▶ **How to complete this task**
Somewhere below are a line with "(** The mask" and a later line with "Fixpoint iterate (E". Output exactly those lines and all lines between them.

Stored data entries
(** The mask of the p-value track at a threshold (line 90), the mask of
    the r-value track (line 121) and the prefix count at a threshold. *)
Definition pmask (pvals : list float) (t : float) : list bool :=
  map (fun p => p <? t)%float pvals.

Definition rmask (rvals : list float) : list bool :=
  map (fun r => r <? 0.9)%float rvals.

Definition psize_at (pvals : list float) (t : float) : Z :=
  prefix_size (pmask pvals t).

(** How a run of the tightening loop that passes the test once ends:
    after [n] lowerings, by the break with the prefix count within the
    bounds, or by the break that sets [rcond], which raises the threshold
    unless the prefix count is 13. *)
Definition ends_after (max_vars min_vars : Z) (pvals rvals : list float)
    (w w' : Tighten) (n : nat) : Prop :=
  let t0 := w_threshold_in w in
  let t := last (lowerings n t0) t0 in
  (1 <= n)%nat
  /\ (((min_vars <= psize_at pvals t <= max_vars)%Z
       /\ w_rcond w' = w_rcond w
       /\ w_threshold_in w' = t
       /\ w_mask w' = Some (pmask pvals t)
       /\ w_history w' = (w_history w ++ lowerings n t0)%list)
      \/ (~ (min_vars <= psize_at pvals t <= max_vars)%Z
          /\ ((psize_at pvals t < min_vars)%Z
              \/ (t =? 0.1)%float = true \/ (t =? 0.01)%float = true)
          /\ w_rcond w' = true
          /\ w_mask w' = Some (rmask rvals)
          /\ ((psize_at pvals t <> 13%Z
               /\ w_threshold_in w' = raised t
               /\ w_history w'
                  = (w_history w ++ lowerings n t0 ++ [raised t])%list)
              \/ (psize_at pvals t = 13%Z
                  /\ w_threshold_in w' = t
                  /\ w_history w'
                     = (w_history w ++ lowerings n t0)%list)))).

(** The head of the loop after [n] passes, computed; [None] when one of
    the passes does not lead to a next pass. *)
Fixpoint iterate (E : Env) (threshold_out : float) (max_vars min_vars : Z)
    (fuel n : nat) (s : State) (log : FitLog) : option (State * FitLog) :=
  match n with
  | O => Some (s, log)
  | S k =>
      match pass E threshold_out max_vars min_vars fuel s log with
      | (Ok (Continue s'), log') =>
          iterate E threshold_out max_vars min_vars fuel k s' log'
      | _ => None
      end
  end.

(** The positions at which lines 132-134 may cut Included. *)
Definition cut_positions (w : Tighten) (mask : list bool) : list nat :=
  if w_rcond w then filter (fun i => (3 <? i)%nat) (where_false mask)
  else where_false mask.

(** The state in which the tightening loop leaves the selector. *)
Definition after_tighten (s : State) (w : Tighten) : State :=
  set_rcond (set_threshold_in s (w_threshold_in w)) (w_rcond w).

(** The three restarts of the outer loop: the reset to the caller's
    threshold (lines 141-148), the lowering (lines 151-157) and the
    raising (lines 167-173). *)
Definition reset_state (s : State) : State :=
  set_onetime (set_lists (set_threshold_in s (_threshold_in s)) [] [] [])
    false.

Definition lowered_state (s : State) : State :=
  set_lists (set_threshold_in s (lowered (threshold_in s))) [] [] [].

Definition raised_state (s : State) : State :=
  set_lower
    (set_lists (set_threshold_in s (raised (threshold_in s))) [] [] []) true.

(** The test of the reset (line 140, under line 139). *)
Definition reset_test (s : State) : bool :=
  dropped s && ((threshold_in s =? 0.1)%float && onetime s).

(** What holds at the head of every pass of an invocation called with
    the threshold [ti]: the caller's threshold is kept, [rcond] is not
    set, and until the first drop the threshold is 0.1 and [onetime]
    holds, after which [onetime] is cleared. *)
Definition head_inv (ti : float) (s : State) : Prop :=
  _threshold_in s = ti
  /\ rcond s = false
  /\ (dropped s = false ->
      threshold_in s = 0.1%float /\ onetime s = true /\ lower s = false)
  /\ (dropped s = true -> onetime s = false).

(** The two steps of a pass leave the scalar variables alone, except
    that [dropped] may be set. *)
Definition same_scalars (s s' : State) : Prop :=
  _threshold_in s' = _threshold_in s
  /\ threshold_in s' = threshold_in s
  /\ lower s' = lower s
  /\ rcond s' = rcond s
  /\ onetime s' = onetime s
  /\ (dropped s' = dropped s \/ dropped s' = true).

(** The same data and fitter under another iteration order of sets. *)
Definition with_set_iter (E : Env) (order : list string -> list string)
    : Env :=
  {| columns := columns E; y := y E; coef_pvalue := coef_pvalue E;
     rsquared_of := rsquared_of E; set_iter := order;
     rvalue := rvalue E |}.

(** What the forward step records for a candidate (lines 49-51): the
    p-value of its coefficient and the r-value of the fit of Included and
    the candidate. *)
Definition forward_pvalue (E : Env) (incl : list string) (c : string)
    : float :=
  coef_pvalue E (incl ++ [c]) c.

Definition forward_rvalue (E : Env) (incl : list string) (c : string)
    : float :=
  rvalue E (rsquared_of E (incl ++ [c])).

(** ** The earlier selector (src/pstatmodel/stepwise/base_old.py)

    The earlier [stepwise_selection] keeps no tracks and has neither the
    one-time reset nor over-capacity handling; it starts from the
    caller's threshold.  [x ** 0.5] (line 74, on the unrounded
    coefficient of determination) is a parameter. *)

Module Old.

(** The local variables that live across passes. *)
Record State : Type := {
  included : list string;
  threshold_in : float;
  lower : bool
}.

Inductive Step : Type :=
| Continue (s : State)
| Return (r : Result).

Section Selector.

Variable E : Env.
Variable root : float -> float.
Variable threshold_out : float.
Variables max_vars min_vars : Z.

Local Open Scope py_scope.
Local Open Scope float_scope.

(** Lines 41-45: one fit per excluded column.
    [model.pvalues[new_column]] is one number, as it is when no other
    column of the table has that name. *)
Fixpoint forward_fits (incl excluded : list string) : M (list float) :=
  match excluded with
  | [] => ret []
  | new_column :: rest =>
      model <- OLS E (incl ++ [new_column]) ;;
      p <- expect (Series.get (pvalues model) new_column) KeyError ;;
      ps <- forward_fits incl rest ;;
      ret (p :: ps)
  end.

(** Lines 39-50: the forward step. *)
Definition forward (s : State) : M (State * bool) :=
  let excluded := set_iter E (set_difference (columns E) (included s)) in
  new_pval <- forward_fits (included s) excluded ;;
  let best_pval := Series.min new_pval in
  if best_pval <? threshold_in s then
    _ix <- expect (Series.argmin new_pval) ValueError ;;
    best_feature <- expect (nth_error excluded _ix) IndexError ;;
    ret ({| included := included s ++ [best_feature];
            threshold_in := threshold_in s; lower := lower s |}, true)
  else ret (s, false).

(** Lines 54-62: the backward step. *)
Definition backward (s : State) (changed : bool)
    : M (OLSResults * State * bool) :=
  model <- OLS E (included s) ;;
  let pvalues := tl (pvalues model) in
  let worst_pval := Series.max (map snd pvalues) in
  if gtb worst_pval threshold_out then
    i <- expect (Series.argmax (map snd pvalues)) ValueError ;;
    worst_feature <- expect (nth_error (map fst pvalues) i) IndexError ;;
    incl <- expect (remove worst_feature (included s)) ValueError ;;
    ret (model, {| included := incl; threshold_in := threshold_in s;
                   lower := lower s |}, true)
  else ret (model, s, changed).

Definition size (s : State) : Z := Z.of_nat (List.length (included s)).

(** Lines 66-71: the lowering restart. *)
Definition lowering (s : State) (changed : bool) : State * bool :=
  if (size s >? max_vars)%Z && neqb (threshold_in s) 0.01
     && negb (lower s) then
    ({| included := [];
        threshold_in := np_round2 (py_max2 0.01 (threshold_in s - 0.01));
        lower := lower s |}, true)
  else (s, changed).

--

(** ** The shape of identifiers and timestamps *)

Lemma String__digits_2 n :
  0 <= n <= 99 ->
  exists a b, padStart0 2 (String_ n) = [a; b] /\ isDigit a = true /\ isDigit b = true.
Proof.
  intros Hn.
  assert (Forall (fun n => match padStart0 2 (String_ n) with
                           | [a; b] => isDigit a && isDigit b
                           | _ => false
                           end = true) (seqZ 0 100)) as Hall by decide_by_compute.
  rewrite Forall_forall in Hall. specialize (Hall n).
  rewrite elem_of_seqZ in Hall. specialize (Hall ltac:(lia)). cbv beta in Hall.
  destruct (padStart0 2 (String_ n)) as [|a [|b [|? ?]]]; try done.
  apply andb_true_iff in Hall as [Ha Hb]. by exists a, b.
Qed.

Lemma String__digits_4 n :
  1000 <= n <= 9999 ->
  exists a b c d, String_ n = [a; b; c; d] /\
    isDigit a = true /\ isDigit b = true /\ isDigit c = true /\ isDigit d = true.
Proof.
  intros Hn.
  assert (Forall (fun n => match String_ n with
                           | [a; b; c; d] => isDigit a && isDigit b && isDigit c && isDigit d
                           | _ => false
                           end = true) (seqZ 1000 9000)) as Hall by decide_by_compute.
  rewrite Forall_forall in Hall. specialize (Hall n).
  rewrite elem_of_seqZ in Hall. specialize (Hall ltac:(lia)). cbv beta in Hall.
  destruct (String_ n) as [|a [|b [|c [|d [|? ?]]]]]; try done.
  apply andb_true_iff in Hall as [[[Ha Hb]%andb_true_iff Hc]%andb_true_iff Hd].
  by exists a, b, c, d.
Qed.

* * *

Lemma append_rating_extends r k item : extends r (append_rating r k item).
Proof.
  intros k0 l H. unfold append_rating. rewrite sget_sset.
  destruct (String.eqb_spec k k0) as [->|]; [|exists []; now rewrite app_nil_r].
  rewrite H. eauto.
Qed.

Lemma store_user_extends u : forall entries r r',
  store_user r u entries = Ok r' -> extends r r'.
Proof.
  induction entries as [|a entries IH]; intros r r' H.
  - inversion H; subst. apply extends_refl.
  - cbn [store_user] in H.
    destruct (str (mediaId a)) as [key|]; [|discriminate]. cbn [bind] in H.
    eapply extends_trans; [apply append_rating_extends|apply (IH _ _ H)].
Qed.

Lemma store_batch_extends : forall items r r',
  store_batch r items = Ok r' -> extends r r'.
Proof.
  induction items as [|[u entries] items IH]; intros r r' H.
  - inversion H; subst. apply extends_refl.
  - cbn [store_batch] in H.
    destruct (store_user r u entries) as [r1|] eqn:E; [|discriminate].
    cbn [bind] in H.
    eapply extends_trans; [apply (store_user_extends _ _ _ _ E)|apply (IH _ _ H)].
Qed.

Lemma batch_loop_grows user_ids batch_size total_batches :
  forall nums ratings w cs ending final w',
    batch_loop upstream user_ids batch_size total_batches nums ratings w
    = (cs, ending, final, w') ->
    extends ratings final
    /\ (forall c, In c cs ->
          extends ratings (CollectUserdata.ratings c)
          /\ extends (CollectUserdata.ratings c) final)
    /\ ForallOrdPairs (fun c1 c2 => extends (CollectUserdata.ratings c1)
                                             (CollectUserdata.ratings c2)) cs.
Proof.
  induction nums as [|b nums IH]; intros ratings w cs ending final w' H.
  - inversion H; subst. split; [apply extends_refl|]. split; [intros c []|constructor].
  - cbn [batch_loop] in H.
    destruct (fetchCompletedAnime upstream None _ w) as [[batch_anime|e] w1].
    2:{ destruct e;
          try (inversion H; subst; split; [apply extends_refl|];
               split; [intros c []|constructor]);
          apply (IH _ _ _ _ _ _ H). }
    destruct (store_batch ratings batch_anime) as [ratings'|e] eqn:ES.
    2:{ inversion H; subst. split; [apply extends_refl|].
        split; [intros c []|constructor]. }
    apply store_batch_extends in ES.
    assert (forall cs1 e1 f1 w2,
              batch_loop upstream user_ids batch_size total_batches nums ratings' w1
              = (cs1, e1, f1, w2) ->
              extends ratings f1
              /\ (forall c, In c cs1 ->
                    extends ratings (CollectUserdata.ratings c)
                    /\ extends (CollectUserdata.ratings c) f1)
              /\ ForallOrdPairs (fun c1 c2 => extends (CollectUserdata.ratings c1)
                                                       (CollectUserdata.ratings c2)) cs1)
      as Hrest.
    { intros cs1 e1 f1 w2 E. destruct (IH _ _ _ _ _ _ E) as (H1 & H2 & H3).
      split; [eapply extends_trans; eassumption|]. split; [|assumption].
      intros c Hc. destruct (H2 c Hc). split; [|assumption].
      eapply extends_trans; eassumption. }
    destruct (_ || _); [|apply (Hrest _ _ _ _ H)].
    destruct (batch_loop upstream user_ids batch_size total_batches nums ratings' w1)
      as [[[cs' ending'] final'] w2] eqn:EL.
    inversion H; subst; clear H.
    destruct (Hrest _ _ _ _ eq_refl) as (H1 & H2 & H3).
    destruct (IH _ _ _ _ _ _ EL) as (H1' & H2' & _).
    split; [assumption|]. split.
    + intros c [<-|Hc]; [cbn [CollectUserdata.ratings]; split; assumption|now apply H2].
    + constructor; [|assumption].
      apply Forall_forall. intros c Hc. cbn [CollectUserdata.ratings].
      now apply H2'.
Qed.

▶ **Answer box**
(** The mask of the p-value track at a threshold (line 90), the mask of
    the r-value track (line 121) and the prefix count at a threshold. *)
Definition pmask (pvals : list float) (t : float) : list bool :=
  map (fun p => p <? t)%float pvals.

Definition rmask (rvals : list float) : list bool :=
  map (fun r => r <? 0.9)%float rvals.

Definition psize_at (pvals : list float) (t : float) : Z :=
  prefix_size (pmask pvals t).

(** How a run of the tightening loop that passes the test once ends:
    after [n] lowerings, by the break with the prefix count within the
    bounds, or by the break that sets [rcond], which raises the threshold
    unless the prefix count is 13. *)
Definition ends_after (max_vars min_vars : Z) (pvals rvals : list float)
    (w w' : Tighten) (n : nat) : Prop :=
  let t0 := w_threshold_in w in
  let t := last (lowerings n t0) t0 in
  (1 <= n)%nat
  /\ (((min_vars <= psize_at pvals t <= max_vars)%Z
       /\ w_rcond w' = w_rcond w
       /\ w_threshold_in w' = t
       /\ w_mask w' = Some (pmask pvals t)
       /\ w_history w' = (w_history w ++ lowerings n t0)%list)
      \/ (~ (min_vars <= psize_at pvals t <= max_vars)%Z
          /\ ((psize_at pvals t < min_vars)%Z
              \/ (t =? 0.1)%float = true \/ (t =? 0.01)%float = true)
          /\ w_rcond w' = true
          /\ w_mask w' = Some (rmask rvals)
          /\ ((psize_at pvals t <> 13%Z
               /\ w_threshold_in w' = raised t
               /\ w_history w'
                  = (w_history w ++ lowerings n t0 ++ [raised t])%list)
              \/ (psize_at pvals t = 13%Z
                  /\ w_threshold_in w' = t
                  /\ w_history w'
                     = (w_history w ++ lowerings n t0)%list)))).

(** The head of the loop after [n] passes, computed; [None] when one of
    the passes does not lead to a next pass. *)
Fixpoint iterate (E : Env) (threshold_out : float) (max_vars min_vars : Z)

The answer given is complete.